As you can see from this week’s composite chart, the current COVID resurgence continues unabated. In fact, since the full impact of schools reopening has yet to manifest in this tardy data, the reality is undoubtedly worse. Viral counts in municipal sewage, which serve as the most objective indicator of community spread, have soared by a factor of five since the mid-July low. In that same period, PCR test positivity among the minority who remain eligible for such testing nearly tripled. Because Ontario will not be updating its September hospitalization data for another week, we have substituted the Canada-wide graph which shows a 78% jump in COVID hospitalizations in the five weeks ending September 12. 

This coronavirus continues to surprise. The latest Canadian sequencing data shows the unprecedented proliferation of the variants currently circulating. Unlike previous phases of this pandemic in which the single most transmissible variant quickly rose to dominance and remained dominant for many months, Public Health Canada is currently tracking some two dozen subvariants of the XBB branch. As illustrated in this bar chart, the dozen most common of them collectively account for roughly 75% of new Canadian cases. EG.5.1.1 is the single most prevalent with a 13% “market share” and the EG.5 family, now with six members being tracked, accounts for just under a third of the total. 

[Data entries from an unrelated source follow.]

(** A call that runs [unsafe_brk] for a break between the present one and the limit. *)
Lemma call_ready (f : Z → arch_proc → Z) s v :
  ready s → cur_break s ≤ v ≤ limit →
  ∃ res x s', (proc_set_kvm kernel_pd ;;;
     c <- (check_kernel kernel_pd ;;; pd_acquire p ;;; y <- rd_arch p ;; res <- unsafe_brk vm_map kernel_pd answers p v ;; pd_release p ;;; ret (f res y)) ;;
     proc_set_uvm p ;;; ret c) s = Done (f res (aset_mutex true (kpr_arch x)), s') ∧ pm_procs s !! p = Some x ∧ ready s' ∧
    (res = - EUNSPEC ∧ (∃ l, brk_refused vm_map l x v) ∧ s' = s ∨ res = 0 ∧ cur_break s' = v).
Proof.
  intros (l & x & T & F & Hu & Hm & Hb & Hc & Ha & Hl) Hv. pose proof (set_kvm_run _ _ _ _ _ _ _ _ _ Hu) as E1. pose proof Hu as [Hcr H].
  set (k0 := with_cr3 kpd s) in *. pose proof (is_proc _ _ _ _ _ _ _ _ _ H) as Hx. change (pm_procs k0) with (pm_procs s) in Hx.
  unfold cur_break in Hv. rewrite Hx in Hv. cbn [from_option] in Hv.
  set (c0 := ap_cur_vbreak (kpr_arch x)) in *. assert (Hcu : is_u32 c0) by (unfold is_u32 in *; lia). assert (Hvu : is_u32 v) by (unfold is_u32 in *; lia).
  pose proof (page_mono _ _ (proj1 Hv)) as P1. pose proof (page_mono _ _ (proj2 Hv)) as P2.
  assert (Hn : (new_pages F (page_no c0) (page_no v) ≤ new_pages F (page_no c0) (page_no limit))%nat) by (unfold new_pages; destruct (F !! _); lia).
  destruct (locked_brk l k0 p x a T F v H Hm Hvu Hcu Hb ltac:(lia)) as (res & s2 & s3 & E2 & E3 & R); fold c0.
  { intros w Hw Hr. apply Ha; [done|lia]. } { lia. }
  set (s1 := set_pm_procs (<[p := with_arch x (aset_mutex true)]> (pm_procs k0)) k0) in *.
  assert (Ebody : (check_kernel kernel_pd ;;; pd_acquire p ;;; y <- rd_arch p ;; res <- unsafe_brk vm_map kernel_pd answers p v ;; pd_release p ;;; ret (f res y)) k0 =
    Done (f res (aset_mutex true (kpr_arch x)), s3)).
  { rewrite (bind_run _ _ _ _ _ (check_kernel_run _ _ _ _ _ _ _ _ _ H)).
    rewrite (bind_run _ _ _ _ _ (pd_acquire_run _ _ _ (is_proc _ _ _ _ _ _ _ _ _ H) Hm)). fold s1.
    rewrite (bind_run _ _ _ _ _ (rd_arch_run p (with_arch x (aset_mutex true)) s1 (lookup_insert_eq _ _ _))).
    by rewrite (bind_run _ _ _ _ _ E2), (bind_run _ _ _ _ _ E3). }
  exists res, x.
  assert (Hend : ∃ l' x' T' F', in_space kernel_pd r l' s3 p x' a T' F').
  { destruct R as [(_ & _ & ->)|(_ & l' & x' & T' & F' & I & _)]; [by exists l, x, T, F|by exists l', x', T', F']. }
  destruct Hend as (l' & x' & T' & F' & I'). destruct (set_uvm_run _ _ _ _ _ _ _ _ _ I') as [E4 Hu4]. clear l' x' T' F' I' Hu4.
  exists (with_cr3 (v2p r a) s3). split.
  { rewrite (bind_run _ _ _ _ _ E1), (bind_run _ _ _ _ _ Ebody). by rewrite (bind_run _ _ _ _ _ E4). }
  split; [done|]. destruct R as [(-> & Href & ->)|(-> & l' & x' & T' & F' & I' & Ec & Eb & Em & Hlen & Hg & Hall)].
  - assert (Es : with_cr3 (v2p r a) k0 = s).
    { unfold k0. rewrite <- Hcr. destruct s as [[mc]]. unfold with_cr3, set_pm_k. cbn. do 2 f_equal. by destruct mc. }
    rewrite Es. split; [by exists l, x, T, F|]. left. split; [done|]. split; [by exists l|done].
  - split.
    + exists l', x', T', F'. split; [by apply (set_uvm_run _ _ _ _ _ _ _ _ _ I')|]. split; [done|]. split; [by rewrite Eb|].
      rewrite Ec. split; [lia|]. split; [intros w Hw Hp; apply (same_global_user _ (kmem (pm_k s))); [done|by apply Ha]|].
      fold c0 in Hall, Hlen. destruct (Hall (page_no v) ltac:(lia)) as [q Hq]. unfold new_pages at 1. rewrite Hq.
      revert Hl Hlen. unfold new_pages. destruct (F !! page_no c0); lia.
    + right. split; [done|]. unfold cur_break. pose proof (is_proc _ _ _ _ _ _ _ _ _ I') as Hx'. change (pm_procs (with_cr3 _ s3)) with (pm_procs s3).
      rewrite Hx'. exact Ec.
Qed.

So far, none of the strains currently circulating cause more serious symptoms than what has been the Omicron norm, but every new variant represents a reshuffling of genes, which implies that more surprises are inevitable. Our collective herd immunity has peaked over the past year with the vast majority of Canadians having experienced at least one COVID bout, but that immunity starts to decline after six months and very few of us are bothering to get free booster shots. Rising hospitalizations should serve as a wakeup call for those who have become complacent, but probably won’t until the current pandemic resurgence significantly worsens to the point of forcing reluctant governments to increase public awareness.